Directions » Extract every line below that contains the word "Scope".

(Stored items)

(** The temperature statistics of one-decimal floats are ordered. *)
Lemma temperature_stats_with_bounds (ops : float_ops) (B : Q) (N : nat)
  (r0 : WeatherRecord.t) (rs' : list WeatherRecord.t) :
  let rs := r0 :: rs' in
  accurate ops B N ->
  (length rs <= N)%nat ->
  Forall (fun r => one_decimal_float ops B (WeatherRecord.temperature r)) rs ->
  (exists hi lo avg med,
     temperature_stats_with_of ops (frame_of rs) hi lo avg med /\
     (lo <= avg <= hi)%Q /\ (lo <= med <= hi)%Q /\
     (forall r, r ∈ rs -> (lo <= WeatherRecord.temperature r <= hi)%Q) /\
     (exists r, r ∈ rs /\ WeatherRecord.temperature r = hi) /\
     (exists r, r ∈ rs /\ WeatherRecord.temperature r = lo)) /\
  (forall hi lo avg med,
     temperature_stats_with_of ops (frame_of rs) hi lo avg med ->
     (lo <= avg <= hi)%Q /\ (lo <= med <= hi)%Q).
Proof.
  intros rs Hacc Hlen Hdec.
  destruct (frame_cities temperature WeatherRecord.temperature r0 rs'
              temperature_to_row)
    as (rh & rl & Hmax & Hmin & Hh & Hl & Hrh & Hrl & Hb & _ & _).
  pose proof (get_temperature_stats_with_frame ops r0 rs' rh rl Hmax Hmin Hh Hl)
    as Ht.
  fold rs in Hrh, Hrl, Hb, Ht.
  rewrite Forall_forall in Hdec.
  destruct (frame_rounded_between ops B N temperature WeatherRecord.temperature
              rs rh rl Hacc temperature_to_row)
    as [(avg & Havg & Havgb) (med & Hmed & Hmedb)];
    [done | done | done | by apply Hdec | by apply Hdec |].
  rewrite Havg, Hmed in Ht.
  split.
  - exists (WeatherRecord.temperature rh), (WeatherRecord.temperature rl), avg, med.
    split; [|split; [|split; [|split; [|split]]]].
    + eexists. split; [exact Ht|]. by simplify_map_eq.
    + exact Havgb.
    + exact Hmedb.
    + exact Hb.
    + by exists rh.
    + by exists rl.
  - intros hi' lo' avg' med' (m & Hm & H1 & H2 & H3 & H4).
    rewrite Ht in Hm. injection Hm as <-. by simplify_map_eq.
Qed.
(** [JSON.parse(fs.readFileSync(Mod.pricesPath, "utf-8"))]; it throws on
    a missing file and on text that is not JSON. *)
Definition readPrices (w : World) : Result (gmap string number) * World :=
  match pricesFile w with
  | Some (Json prices) => (Return prices, w)
  | _ => (Throw CacheReadError, w)
  end.

(** The values of the default parameters of
    [fetchPrices(fetchPrices = true, retries = 1)]. *)
Definition default_fetchPrices : bool := true.
Definition default_retries : Z := 1.

(** [Mod.fetchPrices] of [src/mod.ts]. *)
Equations? fetchPrices (E : Env) (fetchPrices_ : bool) (retries : Z) (w : World)
  : Result (gmap string number) * World
  by wf (Z.to_nat (maxRetries (config w) + 1 - retries)) lt :=
fetchPrices E fetchPrices_ retries w
  with fetchPrices_ || negb (existsSync (pricesFile w)) := {
  | false => readPrices w
  | true with inspect (tryFetch E (logger FetchingFleaPrices w)) := {
    | exist _ (Return prices, w1) _ => (Return prices, w1)
    | exist _ (Throw error, w1) Hcatch
      with inspect (retries <=? maxRetries (config w)) := {
      | exist _ true Hle =>
          fetchPrices E true (retries + 1) (logger (ErrorRetrying retries) w1)
      | exist _ false _ =>
          (Throw error, clearInterval (logger RetryCountReached w1)) } } }.
Proof.
  assert (maxRetries (config w1) = maxRetries (config w)) as ->.
  { unfold tryFetch in Hcatch.
    repeat match type of Hcatch with
           | context [match ?x with _ => _ end] => destruct x
           end; inversion Hcatch; reflexivity. }
  apply Z.leb_le in Hle. lia.
Qed.
(** X12.  A log frame without a message, or with an empty or otherwise
    falsy one, adds nothing to the log and changes nothing, provided that
    escaping the empty text gives the empty text.  The level agent_thinking
    is the exception: there the frame appends a thinking box with an empty
    body. *)
Theorem X12_empty_message
    (level : string) (message : jsval) (s : State) (children : list nat) :
  escapeHtml "" = "" ->
  truthy message = false ->
  strongSearchModalLogContainer (page s) = Some children ->
  (level <> "agent_thinking" ->
   handleStrongSearchWebSocketMessage (LogFrame level message) s = Done s tt)
  /\ (level = "agent_thinking" ->
      handleStrongSearchWebSocketMessage (LogFrame level message) s
      = Done
          (set_logContainer
             (Some (appendChild (length (elements (page s))) children))
             (set_elements
                (elements (page s)
                 ++ [{| entryLevel := "agent_thinking";
                        entryTime := clock (net s);
                        iconClass := "fa-brain";
                        entryBody := ThinkingBox (JStr "");
                        outputContainer := None |}]) s)) tt).
Proof.
  intros Hempty Hfalsy Hc.
  cbn [handleStrongSearchWebSocketMessage]. unfold js_or. rewrite Hfalsy.
  unfold addStrongSearchLog. rewrite Hc. cbn [typeof_object andb].
  rewrite andb_false_r. unfold renderAndAppend, formatMessage. split.
  - intros Hlevel. apply String.eqb_neq in Hlevel. rewrite Hlevel.
    change (looksLikeToolCall "") with false. cbv iota.
    cbn [unstored stored formattedMessage nonempty]. by rewrite Hempty.
  - intros ->. reflexivity.
Qed.

(** X13.  The output container of a tool call holds one output, the last
    one: when two outputs find the same stored call, one after the other,
    the state is the one that the second output alone would have left.
    In particular an output that arrives twice shows once. *)
Theorem X13_last_output_wins
    (first second : jsval) (s : State) (children : list nat) (record : nat) :
  strongSearchModalLogContainer (page s) = Some children ->
  structured first ->
  structured second ->
  findToolCall first s = Some record ->
  findToolCall second s = Some record ->
  addStrongSearchLog second "tool_output"
    (addStrongSearchLog first "tool_output" s)
  = addStrongSearchLog second "tool_output" s.
Proof.
  intros Hc Hfirst Hsecond Hf1 Hf2.
  rewrite (addStrongSearchLog_output first s children record Hc Hfirst Hf1).
  rewrite (addStrongSearchLog_output second s children record Hc Hsecond Hf2).
  rewrite (addStrongSearchLog_output second _ children record);
    [|exact Hc|exact Hsecond|exact Hf2].
  cbn [set_elements with_page page elements].
  rewrite list_alter_alter_eq.
  rewrite (list_alter_ext _
             (fillOutput
                (js_or (js_get "output_preview" second) (JStr "[无输出]")))
             _ (elements (page s)) record);
    [reflexivity|by intros entry _|reflexivity].
Qed.
(** X6.  The header of [Experiment.Decode].  A successful call has read
    the identity, the name and the number of trials of its result from the
    front of the stream, in this order, and has kept the receiver's
    [RandSeed] and [MaxFitnessScore]; a negative trial count panics in
    [make]; and a read error of the header comes back as it is, not wrapped
    with a message. *)
Theorem Experiment_Decode_header (e : Experiment.t) (st : Store) :
  (forall e' st',
     Experiment.Decode e st = Ok (e', st') ->
     exists rest,
       wire st = VInt (Experiment.Id e') :: VString (Experiment.Name e')
                 :: VInt (Z.of_nat (length (Experiment.Trials e'))) :: rest
       /\ Experiment.RandSeed e' = Experiment.RandSeed e
       /\ Experiment.MaxFitnessScore e' = Experiment.MaxFitnessScore e)
  /\ (forall id name n rest,
        wire st = VInt id :: VString name :: VInt n :: rest -> n < 0 ->
        Experiment.Decode e st = Err Panic)
  /\ (forall id name,
        (wire st = [] \/ wire st = [VInt id] \/ wire st = [VInt id; VString name]) ->
        Experiment.Decode e st = Err EOF)
  /\ (forall v rest,
        wire st = v :: rest -> as_int v = None ->
        Experiment.Decode e st = Err Mismatch).
Proof.
  split_and!.
  - intros e' st'. unfold Experiment.Decode.
    intros (id & st1 & (v1 & Hw1 & Hv1 & _)%plain_Decode_Ok & Hd)%bind_Ok.
    apply bind_Ok in Hd as (name & st2 & (v2 & Hw2 & Hv2 & _)%plain_Decode_Ok & Hd).
    apply bind_Ok in Hd as (n & st3 & (v3 & Hw3 & Hv3 & _)%plain_Decode_Ok & Hd).
    destruct (Z.ltb_spec n 0) as [|Hn]; [discriminate|].
    apply bind_Ok in Hd as (trials & st4 & Htrials%timesM_length & [= <- _]).
    destruct v1; try discriminate Hv1. injection Hv1 as ->.
    destruct v2; try discriminate Hv2. injection Hv2 as ->.
    destruct v3; try discriminate Hv3. injection Hv3 as ->.
    exists (wire st3). cbn. rewrite Hw1, Hw2, Hw3, Htrials, Z2Nat.id by lia. done.
  - intros id name n rest Hw Hn. unfold Experiment.Decode, bind, dec_Decode.
    rewrite Hw. cbn. by destruct (Z.ltb_spec n 0); [|lia].
  - intros id name Hw. unfold Experiment.Decode, bind, dec_Decode.
    destruct Hw as [-> | [-> | ->]]; reflexivity.
  - intros v rest Hw Hv. unfold Experiment.Decode, bind, dec_Decode.
    by rewrite Hw, Hv.
Qed.
End ExperimentHeader.
(** * GitPaste: the GitHub asset-upload client and the paste handler

    A shallow embedding of [src/lib/github.ts] (class [GitHub]), of its
    sibling revisions and of the plugin's image handler, with the
    properties of the upload sequence stated over it.

    Conventions of the embedding.
    - A JavaScript string is a [string]: the sequence of its UTF-8 bytes,
      which is what [Buffer.from] and [TextEncoder] produce from it.
    - A JavaScript number that the client handles (repository id, file
      size, HTTP status) is an integer, a [Z], in the range where
      [toString] prints plain decimal digits.
    - An [async] method is a state transformer returning a [Result]: the
      promise resolves ([Ok]) or rejects ([Throw]).  Nothing runs between
      two awaits of one call, so the interleaving of several pending
      calls is not part of this model.
    - [console.log], [console.warn] and [console.error] are not modelled.
    - The host ([requestUrl], [Math.random], [path.extname],
      [mime.lookup]) is an interface, [Host]; the general statements
      hold for every instance of it, the concrete runs use a scripted
      one.
    - Where a statement is about the status a server answers with, the
      host is [obsidian wire], the host [requestUrl] makes of a wire: an
      answer of status 400 or more rejects the promise unless the call
      passed [throw: false].
    - The storage behind the vault is a field of the plugin's state: it
      may refuse to create or modify a file, and it decides what text
      the bytes of a file are read as. *)

From Stdlib Require Import ZArith List String Ascii Bool Lia.
From Stdlib Require Strings.Byte.
From Stdlib Require Import DecimalString DecimalZ.
Import ListNotations.

Local Set Warnings "-register-all".
Local Open Scope string_scope.
Local Open Scope Z_scope.

(** ** JavaScript values and built-ins *)

Module Js.

(** The double quote, carriage return + line feed. *)
Definition dquote : string := String "034"%char EmptyString.
Definition CRLF : string := String "013"%char (String "010"%char EmptyString).

(** An exception value: [name] is the constructor's name. *)
Record JsError := mkError { name : string; message : string }.

(** [new Error(msg)] *)
Definition Error (msg : string) : JsError := mkError "Error" msg.
Definition TypeError (msg : string) : JsError := mkError "TypeError" msg.

Definition is_empty (s : string) : bool :=
  match s with EmptyString => true | String _ _ => false end.

(** [Error.prototype.toString], what a template literal makes of a
    caught error. *)
Definition Error_toString (e : JsError) : string :=
  if is_empty (name e) then message e
  else if is_empty (message e) then name e
  else name e ++ ": " ++ message e.

(** [Number.prototype.toString] on an integer. *)
Definition Number_toString (z : Z) : string :=
  NilZero.string_of_int (Z.to_int z).

(** The values a field typed [number | null] can hold at run time, with
    the [undefined] an unchecked [any] lets in. *)
Inductive JsVal :=
| VUndefined
| VNull
| VBool (b : bool)
| VNum (z : Z)
| VStr (s : string).

(** ToBoolean. *)
Definition truthy (v : JsVal) : bool :=
  match v with
  | VUndefined | VNull => false
  | VBool b => b
  | VNum z => negb (z =? 0)
  | VStr s => negb (is_empty s)
  end.

(** A parsed JSON document; an object lists its properties in creation
    order, without duplicates. *)
Inductive Json :=
| JNull
| JBool (b : bool)
| JNum (z : Z)
| JStr (s : string)
| JArr (items : list Json)
| JObj (props : list (string * Json)).
Lemma download_dry_run_fabricates_witness :
  body_err {| body_copied := 4096; body_err := Some broken_body |} = Some broken_body
  /\ exists w',
       download "http://uk.testmy.net" 10240 true world_body_breaks
       = (Ok (1000000, 8000000000), w')
       /\ new_events world_body_breaks w' = [EvGet "http://uk.testmy.net/dl-10240"]
       /\ ticks w' = ticks world_body_breaks.
Proof.
  split; [reflexivity|].
  apply (download_dry_run_fabricates "http://uk.testmy.net" 10240
           world_body_breaks {| body_copied := 4096; body_err := Some broken_body |}).
  reflexivity.
Defined.

(** X2. When the request fails, [download] returns the error of the
    request, in dry-run mode as in a real run, without reading the clock. *)
Theorem download_request_error (srv : string) (size : Z) (dry : bool)
    (w : World) (e : error) :
  net w (srv ++ "/dl-" ++ fmt.itoa size) = inl e ->
  exists w',
    download srv size dry w = (Err e, w')
    /\ new_events w w' = [EvGet (srv ++ "/dl-" ++ fmt.itoa size)]
    /\ ticks w' = ticks w.
Proof.
  intros H. rewrite <- dl_uri_text in *.
  unfold download, bind, http.Get. fold (dl_uri srv size). rewrite H.
  eexists. split; [reflexivity|]. split; [|reflexivity].
  apply new_events_app. reflexivity.
Qed.

Lemma download_request_error_witness :
  exists w',
    download "http://uk.testmy.net" 10240 false world_net_down = (Err no_route, w')
    /\ new_events world_net_down w' = [EvGet "http://uk.testmy.net/dl-10240"]
    /\ ticks w' = ticks world_net_down.
Proof.
  apply (download_request_error "http://uk.testmy.net" 10240 false
           world_net_down no_route).
  reflexivity.
Defined.




(** X4. When the reading of the body fails in a real run, [download]
    returns that error and no measurement, after one reading of the
    clock. *)
Theorem download_body_error (srv : string) (size : Z) (w : World)
    (res : Response) (e : error) :
  net w (srv ++ "/dl-" ++ fmt.itoa size) = inr res ->
  body_err res = Some e ->
  exists w',
    download srv size false w = (Err e, w')
    /\ ticks w' = S (ticks w).
Proof.
  intros Hn Hb. rewrite <- dl_uri_text in *.
  unfold download, bind, http.Get, http.Copy_Discard, time_Since, time_Now,
    ret, bind.
  fold (dl_uri srv size). rewrite Hn. simpl negb. cbv iota. rewrite Hb.
  eexists. split; reflexivity.
Qed.

Lemma download_body_error_witness :
  exists w',
    download "http://uk.testmy.net" 10240 false world_body_breaks
    = (Err broken_body, w')
    /\ ticks w' = 1%nat.
Proof.
  apply (download_body_error "http://uk.testmy.net" 10240 world_body_breaks
           {| body_copied := 4096; body_err := Some broken_body |});
    reflexivity.
Defined.

(** X5. [download] has no effect outside the network and the clock: for
    every outcome the files, the standard output and the standard error are
    as before (the diagnostic messages of the verbose mode apart), the only
    event is the one request, and the process is not ended. *)
Theorem download_touches_nothing_else (srv : string) (size : Z) (dry : bool)
    (w : World) (r : result (Z * time.Duration)) (w' : World) :
  download srv size dry w = (r, w') ->
  files w' = files w /\ stdout w' = stdout w /\ stderr w' = stderr w
  /\ new_events w w' = [EvGet (srv ++ "/dl-" ++ fmt.itoa size)]
  /\ touched_files w w' = false
  /\ forall c, r <> Exit c.
Proof.
  intros H.
  destruct (download_frame _ _ _ _ _ _ H)
    as (Hf & _ & _ & _ & _ & _ & _ & _ & _ & Hso & Hse & Htr & Hex & _).
  rewrite <- dl_uri_text.
  pose proof (new_events_app _ _ _ Htr) as Hev.
  repeat split; try assumption.
  unfold touched_files. rewrite Hev. reflexivity.
Qed.

Lemma download_touches_nothing_else_witness :
  files (snd (download "http://uk.testmy.net" 10240 false world_recent))
  = files world_recent
  /\ touched_files world_recent
       (snd (download "http://uk.testmy.net" 10240 false world_recent)) = false
  /\ forall c,
       fst (download "http://uk.testmy.net" 10240 false world_recent) <> Exit c.
Proof.
  pose proof (download_touches_nothing_else "http://uk.testmy.net" 10240 false
                world_recent _ _ (surjective_pairing _)) as H.
  split; [apply H|]. split; apply H.
Defined.

(** ** [homeDir] *)

Lemma resolved_home_eq (w : World) :
  resolved_home w
  = (if String.eqb (env_HOME w) "" then current_user w else inr (env_HOME w)).
Proof. reflexivity. Qed.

Result below »
Local Open Scope string_scope.
Local Open Scope Z_scope.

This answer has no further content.